AI Chip: Kneron KL720
Camera: 2MP, 1600x1200 pixels, fixed focus
Interfaces: USB, UART, I2C, SPI, GPIO
Power Supply: 5V, 1A
Operating Temperature: -20C to 70C
The Grove - Vision AI Module V2 supports various programming languages, including Python, C++, and Java. The module comes with a range of pre-trained AI models and a software development kit (SDK) that provides APIs for developing custom applications.

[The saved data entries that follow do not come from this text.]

Lemma printSourceSnippet_panics (e : ErrorReporter) (r : SourceRange) (color : string) :
  GoInt.in_int (Line (Start r)) ->
  Column (End_ r) <= GoInt.max_int ->
  panics_with negative_count (printSourceSnippet e r color).
Proof.
  intros Hline He. unfold printSourceSnippet.
  destruct (Sources e !! File r) as [source|]; [|exact I].
  apply panics_with_for_each. intros n Hn.
  destruct (window_in_file r _ n Hline Hn) as [Hin Hmax].
  unfold snippetLine. rewrite index_in_range, bind_ret by assumption. cbv zeta.
  destruct ((n >=? Line (Start r)) && (n <=? Line (End_ r))); [|exact I].
  apply panics_with_bind; [exact I|]. intros _. now apply printUnderline_panics.
Qed.

(** X14.  The verbose format never reads past the lines of the file: for a
    diagnostic whose range has an [int] start line and an end column within
    [int] (or which has no range), a panic of [printFehler], and so of
    [Report] in any format, can only be one of the two that [strings.Repeat]
    raises here, its negative count or the allocation of a result that is too
    long; an index out of range does not happen. *)
Theorem printFehler_only_panics_in_Repeat (e : ErrorReporter) (d : Diagnostic) :
  (forall r : SourceRange,
     Range d = Some r ->
     GoInt.in_int (Line (Start r)) /\ Column (End_ r) <= GoInt.max_int) ->
  panics_with (fun msg => msg = "strings: negative Repeat count"
                          \/ msg = "runtime error: makeslice: len out of range")
              (printFehler e d) /\
  panics_with (fun msg => msg = "strings: negative Repeat count"
                          \/ msg = "runtime error: makeslice: len out of range")
              (Report e d).
Proof.
  intros Hrange.
  assert (panics_with negative_count (printFehler e d)) as Hfehler.
  { unfold printFehler.
    apply panics_with_bind; [now destruct (Code d)|]. intros _.
    apply panics_with_bind.
    - destruct (Range d) as [r|]; [|exact I].
      destruct (Hrange r eq_refl) as [Hline He].
      apply panics_with_bind; [exact I|]. intros _.
      now apply printSourceSnippet_panics.
    - intros _. apply panics_with_bind; [now destruct (Help d)|]. intros _.
      apply panics_with_bind; [now destruct (Url d)|]. intros _. exact I. }
  split; [exact Hfehler|].
  unfold Report. destruct (Format e) as [|[[?|?|]|[?|?|]|]|?];
    try exact I; try exact Hfehler.
  - unfold printMsvc. now destruct (Range d).
  - unfold printGcc. now destruct (Range d).
Qed.
(** What the inputs show is what the calls that take effect show. *)
Lemma shown_effective (P : list PriceRecord) (rest : list (Z * string)) :
  SearchSpec.shown P rest =
  map (fun v => (JS.toLowerCase (JS.trim v), AdminDashboard.search P v))
      (Timing.effective GlobalSearch.clears 300 rest).
Proof.
  induction rest as [|[t v] rest IH]; [reflexivity|].
  cbn [SearchSpec.shown Timing.effective]. unfold SearchSpec.at_once, SearchSpec.still.
  assert (Hs : AdminDashboard.search P v =
               if GlobalSearch.clears v then P
               else List.filter
                      (AdminDashboard.search_match (JS.toLowerCase (JS.trim v))) P)
    by reflexivity.
  destruct (GlobalSearch.clears v) eqn:Hcl.
  - cbn [app map]. now rewrite IH, Hs.
  - cbn [app]. destruct rest as [|[t' v'] rest'].
    + cbn [map app SearchSpec.shown]. unfold SearchSpec.found. now rewrite Hs.
    + destruct (Z.ltb_spec t' (t + 300)).
      * cbn [app]. exact IH.
      * cbn [app map]. rewrite IH. unfold SearchSpec.found. now rewrite Hs.
Qed.

End GlobalSearchFacts.

(** X30: on the other dashboard, an input event that empties the search box
    shows the whole snapshot at once and cancels a pending search; any other
    input event runs a search 300 ms later, with the query as it was at the
    event, unless another input event follows within 300 ms.  What is shown
    comes in the order of the events. *)
Theorem global_search_clears_at_once
  (prices : list PriceRecord) (typed : list (Z * string)) (T : Z) :
  Timing.ascending 0 typed ->
  (List.last (map fst typed) 0 + 300 <= T)%Z ->
  GlobalSearch.evaluations
    (GlobalSearch.run (GlobalSearch.inputs typed ++ [GlobalSearch.Idle T])
       (GlobalSearch.start prices)) =
  map (fun v => (JS.toLowerCase (JS.trim v), AdminDashboard.search prices v))
      (Timing.effective GlobalSearch.clears 300 typed).
Proof.
  intros Hasc HT.
  rewrite (run_inputs_waiting typed (GlobalSearch.start prices) 0 None []
             prices T); [|repeat split|reflexivity|exact I|exact Hasc|exact HT].
  cbn [SearchSpec.still app]. apply shown_effective.
Qed.

Lemma global_search_clears_at_once_witness :
  map fst
    (GlobalSearch.evaluations
       (GlobalSearch.run
          (GlobalSearch.inputs [(0, "r"); (100, "ri"); (150, ""); (500, "Rice");
                                (900, " ")]%Z ++
           [GlobalSearch.Idle 1300])
          (GlobalSearch.start Sample.snapshot))) =
  [""; "rice"; ""].
Proof.
  rewrite (global_search_clears_at_once Sample.snapshot
             [(0, "r"); (100, "ri"); (150, ""); (500, "Rice"); (900, " ")]%Z 1300).
  - reflexivity.
  - cbn. lia.
  - cbn. lia.
Defined.

(** *** Scenarios *)

(** Addresses [isValidEmail] accepts and refuses. *)
Example scenario_emails :
  map Validation.isValidEmail
    ["ada@unilag.edu.ng"; "a@b.c"; "ada@unilag"; "@unilag.edu"; "ada@.ng";
     "ada@unilag."; "a da@unilag.edu"; "ada@uni@lag.edu"; ""] =
  [true; true; false; false; false; false; false; false; false].
Proof. vm_compute. reflexivity. Qed.

(** What [validateField] reports for a required price between 1 and 1000. *)
Example scenario_validateField :
  let rules :=
    {| Validation.required := true; Validation.minLength := None;
       Validation.maxLength := Some 6%float; Validation.pattern := None;
       Validation.patternMessage := None; Validation.min := Some 1%float;
       Validation.max := Some 1000%float; Validation.email := false |} in
  map (fun v => Validation.validateField v rules)
    [Some "250"; Some "0.5"; Some "   "; Some "12345678"; Some "cheap"; None] =
  [ [];
    ["Minimum value is 1"];
    ["This field is required"];
    ["Maximum 6 characters allowed"; "Maximum value is 1000"];
    [];
    ["This field is required"] ].
Proof. vm_compute. reflexivity. Qed.

(** [timeAgo] at 90 s, at 2 h, at 45 days, and for a date 5 s ahead. *)
Example scenario_timeAgo :
  map (fun t => Dates.timeAgo 1700000000000 (Dates.At t))
    [1699999910000; 1699992800000; 1696112000000; 1700000005000]%Z =
  ["1 minute ago"; "2 hours ago"; "1 month ago"; "just now"].
Proof. vm_compute. reflexivity. Qed.

(** [parseInt] on the texts a category input or a stored id may hold. *)
Example scenario_parseInt :
  map (fun s => JS.Number_toString (Parse.parseInt s))
    ["3"; " 42px"; "-7.9"; "0x1F"; "0x"; "012"; ""; "abc"; "+5"] =
  ["3"; "42"; "-7"; "31"; "NaN"; "12"; "NaN"; "NaN"; "5"].
Proof. vm_compute. reflexivity. Qed.

(** The address of the API for a page on a development server, on the
    backend itself and on a deployment. *)
Example scenario_API_URL :
  map Config.API_URL
    [ {| Config.hostname := "localhost"; Config.origin := "http://localhost:5500";
         Config.port := "5500"; Config.APP_API_URL := None |};
      {| Config.hostname := "127.0.0.1"; Config.origin := "http://127.0.0.1:8000";
         Config.port := "8000"; Config.APP_API_URL := None |};
      {| Config.hostname := "prices.onrender.com";
         Config.origin := "https://prices.onrender.com";
         Config.port := ""; Config.APP_API_URL := None |};
      {| Config.hostname := "localhost"; Config.origin := "http://localhost:5500";
         Config.port := "5500"; Config.APP_API_URL := Some "https://api.example/v1" |} ] =
  ["http://localhost:8000/api"; "http://127.0.0.1:8000/api";
   "https://prices.onrender.com/api"; "https://api.example/v1"].
Proof. vm_compute. reflexivity. Qed.

(** A subscriber to item 7 and to all items, a message about item 7, and
    the subscribers once the first subscription is undone. *)
Example scenario_subscribers :
  let data := {| PriceUpdater.item_id := 7; PriceUpdater.item_name := "Rice";
                 PriceUpdater.store_name := "Shop"; PriceUpdater.price := 100%float;
                 PriceUpdater.timestamp := "2024-01-01" |} in
  let m := PriceUpdater.subscribe 0 "log"
             (PriceUpdater.subscribe 7 "show" []) in
  map fst (PriceUpdater.handlePriceUpdate data m) = ["show"; "log"] /\
  PriceUpdater.unsubscribe 7 "show" m = [(0%Z, ["log"])].
Proof. vm_compute. split; reflexivity. Qed.
(** [map_values(m)]: the values, in the order of the entries. *)
Definition map_values {K V : Type} (m : option (map_data K V)) : option (array V) :=
  match m with
  | None => None
  | Some entries => Some (List.map snd entries)
  end.

(** [element_at(arr, idx)]: 1-based, a negative index counts from the end;
    index 0 always raises; an index past the end is NULL, or raises under
    ANSI. *)
Definition element_at {A : Type} (conf : SQLConf) (arr : option (array A))
  (idx : option Z) : result (option A) :=
  match arr, idx with
  | Some l, Some i =>
      let n := Z.of_nat (List.length l) in
      if i =? 0 then Raise INVALID_INDEX_OF_ZERO
      else if n <? Z.abs i then
        if ansi_enabled conf then Raise INVALID_ARRAY_INDEX_IN_ELEMENT_AT
        else Ok None
      else
        let pos := if 0 <? i then i - 1 else n + i in
        Ok (List.nth (Z.to_nat pos) l None)
  | _, _ => Ok None
  end.

(** ** Columns

    A column over rows of type [R]: evaluated on a row it gives a nullable
    value or raises.  Evaluation is lazy where Spark's is: [when] evaluates
    its value only on the rows where the condition holds, [coalesce] stops
    at its first non-NULL argument. *)
Definition Column (R A : Type) : Type := R -> result (option A).

Definition col {R A : Type} (field : R -> option A) : Column R A :=
  fun r => Ok (field r).

Definition lit {R A : Type} (a : A) : Column R A :=
  fun _ => Ok (Some a).

Definition isNotNull {R A : Type} (c : Column R A) : Column R bool :=
  fun r => v <- c r ;;
           Ok (Some (match v with Some _ => true | None => false end)).

(** [F.when(cond, value)] with no [otherwise]: NULL where [cond] is not
    true. *)
Definition when {R A : Type} (cond : Column R bool) (value : Column R A)
  : Column R A :=
  fun r => c <- cond r ;;
           match c with
           | Some true => value r
           | _ => Ok None
           end.

Fixpoint coalesce {R A : Type} (cols : list (Column R A)) : Column R A :=
  fun r =>
    match cols with
    | [] => Ok None
    | c :: cols' =>
        v <- c r ;;
        match v with
        | Some a => Ok (Some a)
        | None => coalesce cols' r
        end
    end.

(** Implicit cast of a float column to double. *)
Definition cast_double {R : Type} (c : Column R float32) : Column R double :=
  fun r => v <- c r ;; Ok (option_map float_to_double v).

(** ** Filling NULLs: [DataFrame.na.fill]

    [fillna(v)] with a number rewrites the columns of a numeric type only:
    each becomes [coalesce(nanvl(c, NULL), cast(v as type))], NaN counting as
    missing in a float or double column; every other column is passed
    through as it is. *)
Inductive DataType : Set :=
| BinaryType | StringType | BooleanType | TimestampType
| IntegerType | LongType | FloatType | DoubleType.

Definition is_numeric (t : DataType) : bool :=
  match t with
  | IntegerType | LongType | FloatType | DoubleType => true
  | _ => false
  end.

(** What a Rocq type stands for as a column type: its Spark type, the NaN
    test of [nanvl] and the cast of the fill value to it. *)
Class ColumnType (A : Type) : Type := {
  data_type : DataType;
  is_nan : A -> bool;
  cast_fill : double -> option A
}.

#[export] Instance string_column : ColumnType string := {
  data_type := StringType;
  is_nan := fun _ => false;
  cast_fill := fun _ => None
}.
(** * Project-root resolution (flashboot_core/utils/project_utils.py)

    A shallow embedding of [ProjectRootFinder]: the marker-scoring and
    structure strategies, which walk upward through the ancestors of a start
    path, and the [find_root] orchestrator with its per-instance cache.

    Conventions of the model.
    - A resolved absolute path is the list of its components below the
      filesystem root; the root itself is the empty list.  [Path.parent],
      [Path.name] and [/] are the purely lexical operations of pathlib.
    - The filesystem is seen only through the probes the code calls
      ([exists], [is_dir], [is_file], [glob("*.py")]).  Every probe may raise,
      as pathlib's do on errors such as EACCES.
    - [exn] stands for instances of Python's [Exception] class, the ones an
      [except Exception] clause catches. *)

From stdpp Require Import base decidable option list sorting strings gmap.

Set Default Proof Using "Type".

(** ** Exceptions *)

Inductive exn : Type :=
  | FileNotFoundError (msg : string)
  | OSError (msg : string)
  | AttributeError (msg : string)
  | RuntimeError (msg : string).

Inductive exc (A : Type) : Type :=
  | Ret (a : A)
  | Raise (e : exn).
Arguments Ret {A} a.
Arguments Raise {A} e.

#[global] Instance exn_eq_dec : EqDecision exn.
Proof. solve_decision. Defined.
#[global] Instance exc_eq_dec `{EqDecision A} : EqDecision (exc A).
Proof. solve_decision. Defined.

#[global] Instance exc_ret : MRet exc := @Ret.
#[global] Instance exc_bind : MBind exc := λ A B f m,
  match m with
  | Ret a => f a
  | Raise e => Raise e
  end.

(** ** Paths *)

Module PurePath.

Abbreviation Path := (list string) (only parsing).

Definition root : Path := [].

(** [p.parent]: drop the last component; the root is its own parent. *)
Fixpoint parent (p : Path) : Path :=
  match p with
  | [] => []
  | [_] => []
  | x :: q => x :: parent q
  end.

(** [p.name]: the last component, the empty string for the root. *)
Definition name (p : Path) : string := default EmptyString (last p).

(** [p / child] for a child given by a single component name (a marker
    basename, "src", "lib"). *)
Definition joinpath (p : Path) (child : string) : Path := p ++ [child].

(** Number of [.parent] steps that lead from [p] up to its ancestor [d]. *)
Definition distance (p d : Path) : nat := length p - length d.

(** The non-root directories met when stepping upward from [p], nearest
    first: [p], [p.parent], ... down to the child of the root. *)
Fixpoint ancestors_from (n : nat) (p : Path) : list Path :=
  match n with
  | 0 => []
  | S n' => if bool_decide (p = root) then [] else p :: ancestors_from n' (parent p)
  end.
Definition ancestors (p : Path) : list Path := ancestors_from (length p) p.

End PurePath.
Export PurePath.

(** ** The filesystem, as the code observes it *)

Record FileSystem : Type := {
  fs_exists : Path → exc bool;          (* Path.exists() *)
  fs_is_dir : Path → exc bool;          (* Path.is_dir() *)
  fs_is_file : Path → exc bool;         (* Path.is_file() *)
  fs_glob_py : Path → exc (list Path);  (* list(Path.glob("*.py")) *)
}.

(** A concrete filesystem given by the list of its entries. *)
Module TreeFS.

Inductive kind : Type := File | Dir.
#[global] Instance kind_eq_dec : EqDecision kind.
Proof. solve_decision. Defined.

Definition entries : Type := list (Path * kind).

Fixpoint find_entry (es : entries) (p : Path) : option kind :=
  match es with
  | [] => None
  | (q, k) :: es' => if bool_decide (q = p) then Some k else find_entry es' p
  end.

(** The root always exists and is a directory. *)
Definition lookup (es : entries) (p : Path) : option kind :=
  if bool_decide (p = root) then Some Dir else find_entry es p.

Definition ends_with (suffix s : string) : bool :=
  String.prefix (String.rev suffix) (String.rev s).

Definition children_py (es : entries) (d : Path) : list Path :=
  filter (λ p, p ≠ root ∧ parent p = d ∧ ends_with ".py" (name p) = true)
         (es.*1).

Definition to_fs (es : entries) : FileSystem := {|
  fs_exists p := Ret (bool_decide (is_Some (lookup es p)));
  fs_is_dir p := Ret (bool_decide (lookup es p = Some Dir));
  fs_is_file p := Ret (bool_decide (lookup es p = Some File));
  fs_glob_py d :=
    Ret (if bool_decide (lookup es d = Some Dir) then children_py es d else []);
|}.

### Example 1: Object Detection using Python
This example demonstrates how to use the Grove - Vision AI Module V2 for object detection using Python.
```python
import os
import cv2
from kvision import KVision
# Initialize the module
kv = KVision()
# Load the pre-trained object detection model
kv.load_model('object_detection')
# Capture an image from the camera
img = cv2.imread('image.jpg')
# Pre-process the image
img = cv2.resize(img, (300, 300))
img = img / 255.0
# Perform object detection
detections = kv.detect(img)
# Print the detection results
for detection in detections:
print(f'Class: {detection.class_id}, Confidence: {detection.confidence:.2f}, BBox: {detection.bbox}')
# Release the module
kv.release()
```
### Example 2: Facial Recognition using C++
This example demonstrates how to use the Grove - Vision AI Module V2 for facial recognition using C++.
```cpp
#include "kvision.h"
int main() {
// Initialize the module
KVision kv;
// Load the pre-trained facial recognition model
kv.load_model("facial_recognition");
// Capture an image from the camera
cv::Mat img = cv::imread("image.jpg");
// Pre-process the image
cv::resize(img, img, cv::Size(300, 300));
img.convertTo(img, CV_32F, 1/255.0);
// Perform facial recognition
std::vector<Face> faces;
kv.recognize(img, faces);
// Print the recognition results
for (const auto& face : faces) {
std::cout << "Face ID: " << face.id << ", Confidence: " << face.confidence << std::endl;
}
// Release the module
kv.release();
return 0;
}
```
### Example 3: Image Classification using Java
This example demonstrates how to use the Grove - Vision AI Module V2 for image classification using Java.
```java
import java.io.File;
import java.io.IOException;
import java.util.ArrayList;
import java.util.List;
import org.bytedeco.javacv.OpenCVFrameGrabber;
import org.bytedeco.javacv.FrameGrabber.Exception;
import com.kvision.KVision;
public class ImageClassifier {
public static void main(String[] args) throws Exception {
// Initialize the module
KVision kv = new KVision();
// Load the pre-trained image classification model
kv.load_model("image_classification");
// Capture an image from the camera
OpenCVFrameGrabber grabber = new OpenCVFrameGrabber(0);
grabber.start();
Frame frame = grabber.getFrame();
grabber.stop();
grabber.release();
// Pre-process the image
Mat img = new Mat(frame.height, frame.width, CV_8UC3);
img.put(0, 0, frame.imageData);
// Perform image classification
List<ClassificationResult> results = kv.classify(img);
// Print the classification results
for (ClassificationResult result : results) {
System.out.println("Class: " + result.className + ", Confidence: " + result.confidence);
}
// Release the module
kv.release();
}
}
```
These examples demonstrate how to use the Grove - Vision AI Module V2 for various computer vision tasks, including object detection, facial recognition, and image classification. By following these examples, developers can easily integrate this module into their IoT projects and build innovative AI-powered applications.